— Exercise aim —
Each record needs to be transcribed exactly.
-------------------------
(* ===== verification/Types.v ===== *)
(** Domain types: [include/efe/types.hpp] and [include/efe/events.hpp].  The aliases [OrderId],
    [Timestamp], [SequenceNumber] (64-bit), [Quantity], [Price], [SlotIndex] (32-bit) are [Z]
    with the width stated where it matters ([order_ok]). *)
From S2P Require Import Prelude Floats.
From Stdlib Require Import Strings.Byte.

Definition kInvalidSlot : Z := 4294967295.

(** A price has four implied decimal places. *)
Definition to_decimal_price (raw_price : Z) : spec_float :=
  Floats.div Floats.double (Floats.of_Z Floats.double raw_price) (Floats.of_Z Floats.double 10000).

(** * Symbols: eight bytes, space padded *)

Definition space : byte := Byte.x20.

Module Symbol.
Definition width : nat := 8.

Record t : Type := mk { bytes : list byte }.

(** [memcpy] of the first [min (size, 8)] characters, then spaces. *)
Definition from_string (value : list byte) : t :=
  let n := Nat.min (length value) width in
  mk (take n value ++ replicate (width - n) space).

Definition from_padded (value : list byte) : t :=
  let n := Nat.min (length value) width in
  mk (take n value ++ replicate (width - n) space).

(** The loop [while (n > 0 && bytes[n - 1] == ' ') --n]. *)
Fixpoint str_len (bs : list byte) (n : nat) : nat :=
  match n with
  | O => O
  | S n' => if decide (bs !! n' = Some space) then str_len bs n' else n
  end.
Definition str (s : t) : list byte := take (str_len (bytes s) (length (bytes s))) (bytes s).

(** [operator<<]; a stream is the text written to it. *)
Definition output (os : list byte) (s : t) : list byte := os ++ str s.

(** [SymbolHash]: FNV-1a. *)
Definition hash (s : t) : Z :=
  foldl (λ h c, u64 (Z.lxor h (Z_of_byte c) * 1099511628211)) 1469598103934665603 (bytes s).
End Symbol.

#[export] Instance symbol_eq_dec : EqDecision Symbol.t.
Proof. solve_decision. Defined.
#[export] Instance symbol_countable : Countable Symbol.t.
Proof. by apply (inj_countable' Symbol.bytes Symbol.mk); intros []. Defined.

(** Symbols order [std::map<Symbol, SymbolBook>] by [std::array<char, 8>]'s lexicographic [<].
    Whether [char] is signed is the implementation's choice, so it is an argument. *)
Definition char_value (char_is_signed : bool) (b : byte) : Z :=
  let z := Z_of_byte b in
  if char_is_signed && (128 <=? z) then z - 256 else z.

Fixpoint bytes_le (char_is_signed : bool) (a b : list byte) : bool :=
  match a, b with
  | [], _ => true
  | _ :: _, [] => false
  | x :: a', y :: b' =>
      let vx := char_value char_is_signed x in
      let vy := char_value char_is_signed y in
      if vx <? vy then true else if vy <? vx then false else bytes_le char_is_signed a' b'
  end.

(** [!(b < a)]: the order [std::map] iterates in. *)
Definition symbol_le (char_is_signed : bool) : relation Symbol.t := λ a b,
  bytes_le char_is_signed (Symbol.bytes a) (Symbol.bytes b) = true.
#[export] Instance symbol_le_dec c : RelDecision (symbol_le c).
Proof. intros a b. unfold symbol_le. apply _. Defined.

(** * Sides *)

Variant Side : Type := Buy | Sell.
#[export] Instance side_eq_dec : EqDecision Side.
Proof. solve_decision. Defined.
#[export] Instance side_countable : Countable Side.
Proof.
  apply (inj_countable' (λ s, match s with Buy => true | Sell => false end)
           (λ b : bool, if b then Buy else Sell)).
  by intros [].
Defined.
(** [static_cast<std::uint8_t>(side)] *)
Definition side_value (s : Side) : Z := match s with Buy => 0 | Sell => 1 end.
Definition side_to_string (s : Side) : string :=
  match s with Buy => "BUY" | Sell => "SELL" end.

(** * Orders and events *)

Record EventMeta : Type := mkMeta {
  stock_locate : Z;
  tracking_number : Z;
  timestamp_ns : Z }.

Record Order : Type := mkOrder {
  id : Z;
  symbol : Symbol.t;
  side : Side;
  quantity : Z;
  price : Z }.

Definition default_order : Order :=
  mkOrder 0 (Symbol.mk (replicate 8 Byte.x00)) Buy 0 0.

Record AddEvent : Type := mkAdd { add_meta : EventMeta; add_order : Order }.
Record ExecuteEvent : Type := mkExecute {
  exec_meta : EventMeta;
  exec_order_id : Z;
  executed_shares : Z;
  match_number : Z;
  has_execution_price : bool;
  execution_price : Z;
  printable : bool }.
Record CancelEvent : Type := mkCancel {
  cancel_meta : EventMeta;
  cancel_order_id : Z;
  canceled_shares : Z }.
Record DeleteEvent : Type := mkDelete { delete_meta : EventMeta; delete_order_id : Z }.
Record ReplaceEvent : Type := mkReplace {
  replace_meta : EventMeta;
  old_order_id : Z;
  new_order_id : Z;
  new_quantity : Z;
  new_price : Z }.

(** [std::variant<AddEvent, ExecuteEvent, CancelEvent, DeleteEvent, ReplaceEvent>] *)
Inductive MarketEvent : Type :=
| Add (e : AddEvent)
| Execute (e : ExecuteEvent)
| Cancel (e : CancelEvent)
| Delete (e : DeleteEvent)
| Replace (e : ReplaceEvent).

(** [std::variant::index] *)
Definition event_index (e : MarketEvent) : Z :=
  match e with Add _ => 0 | Execute _ => 1 | Cancel _ => 2 | Delete _ => 3 | Replace _ => 4 end.

#[export] Instance meta_eq_dec : EqDecision EventMeta.
Proof. solve_decision. Defined.
#[export] Instance order_eq_dec : EqDecision Order.
Proof. solve_decision. Defined.
#[export] Instance add_eq_dec : EqDecision AddEvent.
Proof. solve_decision. Defined.
#[export] Instance execute_eq_dec : EqDecision ExecuteEvent.
Proof. solve_decision. Defined.
#[export] Instance cancel_eq_dec : EqDecision CancelEvent.
Proof. solve_decision. Defined.
#[export] Instance delete_eq_dec : EqDecision DeleteEvent.
Proof. solve_decision. Defined.
#[export] Instance replace_eq_dec : EqDecision ReplaceEvent.
Proof. solve_decision. Defined.
#[export] Instance event_eq_dec : EqDecision MarketEvent.
Proof. solve_decision. Defined.

(** The fields have the width of their C++ type. *)
Definition order_ok (o : Order) : Prop := 0 ≤ id o ≤ u64_max ∧ 0 ≤ quantity o ≤ u32_max.
Definition event_ok (e : MarketEvent) : Prop :=
  match e with
  | Add e => order_ok (add_order e)
  | Execute e => 0 ≤ exec_order_id e ≤ u64_max ∧ 0 ≤ executed_shares e ≤ u32_max
  | Cancel e => 0 ≤ cancel_order_id e ≤ u64_max ∧ 0 ≤ canceled_shares e ≤ u32_max
  | Delete e => 0 ≤ delete_order_id e ≤ u64_max
  | Replace e =>
      0 ≤ old_order_id e ≤ u64_max ∧ 0 ≤ new_order_id e ≤ u64_max ∧ 0 ≤ new_quantity e ≤ u32_max
  end.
-------------------------
— Answer below —
(* ===== verification/Types.v ===== *)
(** Domain types: [include/efe/types.hpp] and [include/efe/events.hpp].  The aliases [OrderId],
    [Timestamp], [SequenceNumber] (64-bit), [Quantity], [Price], [SlotIndex] (32-bit) are [Z]
    with the width stated where it matters ([order_ok]). *)
From S2P Require Import Prelude Floats.
From Stdlib Require Import Strings.Byte.

Definition kInvalidSlot : Z := 4294967295.

(** A price has four implied decimal places. *)
Definition to_decimal_price (raw_price : Z) : spec_float :=
  Floats.div Floats.double (Floats.of_Z Floats.double raw_price) (Floats.of_Z Floats.double 10000).

(** * Symbols: eight bytes, space padded *)

Definition space : byte := Byte.x20.

Module Symbol.
Definition width : nat := 8.

Record t : Type := mk { bytes : list byte }.

(** [memcpy] of the first [min (size, 8)] characters, then spaces. *)
Definition from_string (value : list byte) : t :=
  let n := Nat.min (length value) width in
  mk (take n value ++ replicate (width - n) space).

Definition from_padded (value : list byte) : t :=
  let n := Nat.min (length value) width in
  mk (take n value ++ replicate (width - n) space).

(** The loop [while (n > 0 && bytes[n - 1] == ' ') --n]. *)
Fixpoint str_len (bs : list byte) (n : nat) : nat :=
  match n with
  | O => O
  | S n' => if decide (bs !! n' = Some space) then str_len bs n' else n
  end.
Definition str (s : t) : list byte := take (str_len (bytes s) (length (bytes s))) (bytes s).

(** [operator<<]; a stream is the text written to it. *)
Definition output (os : list byte) (s : t) : list byte := os ++ str s.

(** [SymbolHash]: FNV-1a. *)
Definition hash (s : t) : Z :=
  foldl (λ h c, u64 (Z.lxor h (Z_of_byte c) * 1099511628211)) 1469598103934665603 (bytes s).
End Symbol.

#[export] Instance symbol_eq_dec : EqDecision Symbol.t.
Proof. solve_decision. Defined.
#[export] Instance symbol_countable : Countable Symbol.t.
Proof. by apply (inj_countable' Symbol.bytes Symbol.mk); intros []. Defined.

(** Symbols order [std::map<Symbol, SymbolBook>] by [std::array<char, 8>]'s lexicographic [<].
    Whether [char] is signed is the implementation's choice, so it is an argument. *)
Definition char_value (char_is_signed : bool) (b : byte) : Z :=
  let z := Z_of_byte b in
  if char_is_signed && (128 <=? z) then z - 256 else z.

Fixpoint bytes_le (char_is_signed : bool) (a b : list byte) : bool :=
  match a, b with
  | [], _ => true
  | _ :: _, [] => false
  | x :: a', y :: b' =>
      let vx := char_value char_is_signed x in
      let vy := char_value char_is_signed y in
      if vx <? vy then true else if vy <? vx then false else bytes_le char_is_signed a' b'
  end.

(** [!(b < a)]: the order [std::map] iterates in. *)
Definition symbol_le (char_is_signed : bool) : relation Symbol.t := λ a b,
  bytes_le char_is_signed (Symbol.bytes a) (Symbol.bytes b) = true.
#[export] Instance symbol_le_dec c : RelDecision (symbol_le c).
Proof. intros a b. unfold symbol_le. apply _. Defined.

(** * Sides *)

Variant Side : Type := Buy | Sell.
#[export] Instance side_eq_dec : EqDecision Side.
Proof. solve_decision. Defined.
#[export] Instance side_countable : Countable Side.
Proof.
  apply (inj_countable' (λ s, match s with Buy => true | Sell => false end)
           (λ b : bool, if b then Buy else Sell)).
  by intros [].
Defined.
(** [static_cast<std::uint8_t>(side)] *)
Definition side_value (s : Side) : Z := match s with Buy => 0 | Sell => 1 end.
Definition side_to_string (s : Side) : string :=
  match s with Buy => "BUY" | Sell => "SELL" end.

(** * Orders and events *)

Record EventMeta : Type := mkMeta {
  stock_locate : Z;
  tracking_number : Z;
  timestamp_ns : Z }.

Record Order : Type := mkOrder {
  id : Z;
  symbol : Symbol.t;
  side : Side;
  quantity : Z;
  price : Z }.

Definition default_order : Order :=
  mkOrder 0 (Symbol.mk (replicate 8 Byte.x00)) Buy 0 0.

Record AddEvent : Type := mkAdd { add_meta : EventMeta; add_order : Order }.
Record ExecuteEvent : Type := mkExecute {
  exec_meta : EventMeta;
  exec_order_id : Z;
  executed_shares : Z;
  match_number : Z;
  has_execution_price : bool;
  execution_price : Z;
  printable : bool }.
Record CancelEvent : Type := mkCancel {
  cancel_meta : EventMeta;
  cancel_order_id : Z;
  canceled_shares : Z }.
Record DeleteEvent : Type := mkDelete { delete_meta : EventMeta; delete_order_id : Z }.
Record ReplaceEvent : Type := mkReplace {
  replace_meta : EventMeta;
  old_order_id : Z;
  new_order_id : Z;
  new_quantity : Z;
  new_price : Z }.

(** [std::variant<AddEvent, ExecuteEvent, CancelEvent, DeleteEvent, ReplaceEvent>] *)
Inductive MarketEvent : Type :=
| Add (e : AddEvent)
| Execute (e : ExecuteEvent)
| Cancel (e : CancelEvent)
| Delete (e : DeleteEvent)
| Replace (e : ReplaceEvent).

(** [std::variant::index] *)
Definition event_index (e : MarketEvent) : Z :=
  match e with Add _ => 0 | Execute _ => 1 | Cancel _ => 2 | Delete _ => 3 | Replace _ => 4 end.

#[export] Instance meta_eq_dec : EqDecision EventMeta.
Proof. solve_decision. Defined.
#[export] Instance order_eq_dec : EqDecision Order.
Proof. solve_decision. Defined.
#[export] Instance add_eq_dec : EqDecision AddEvent.
Proof. solve_decision. Defined.
#[export] Instance execute_eq_dec : EqDecision ExecuteEvent.
Proof. solve_decision. Defined.
#[export] Instance cancel_eq_dec : EqDecision CancelEvent.
Proof. solve_decision. Defined.
#[export] Instance delete_eq_dec : EqDecision DeleteEvent.
Proof. solve_decision. Defined.
#[export] Instance replace_eq_dec : EqDecision ReplaceEvent.
Proof. solve_decision. Defined.
#[export] Instance event_eq_dec : EqDecision MarketEvent.
Proof. solve_decision. Defined.

(** The fields have the width of their C++ type. *)
Definition order_ok (o : Order) : Prop := 0 ≤ id o ≤ u64_max ∧ 0 ≤ quantity o ≤ u32_max.
Definition event_ok (e : MarketEvent) : Prop :=
  match e with
  | Add e => order_ok (add_order e)
  | Execute e => 0 ≤ exec_order_id e ≤ u64_max ∧ 0 ≤ executed_shares e ≤ u32_max
  | Cancel e => 0 ≤ cancel_order_id e ≤ u64_max ∧ 0 ≤ canceled_shares e ≤ u32_max
  | Delete e => 0 ≤ delete_order_id e ≤ u64_max
  | Replace e =>
      0 ≤ old_order_id e ≤ u64_max ∧ 0 ≤ new_order_id e ≤ u64_max ∧ 0 ≤ new_quantity e ≤ u32_max
  end.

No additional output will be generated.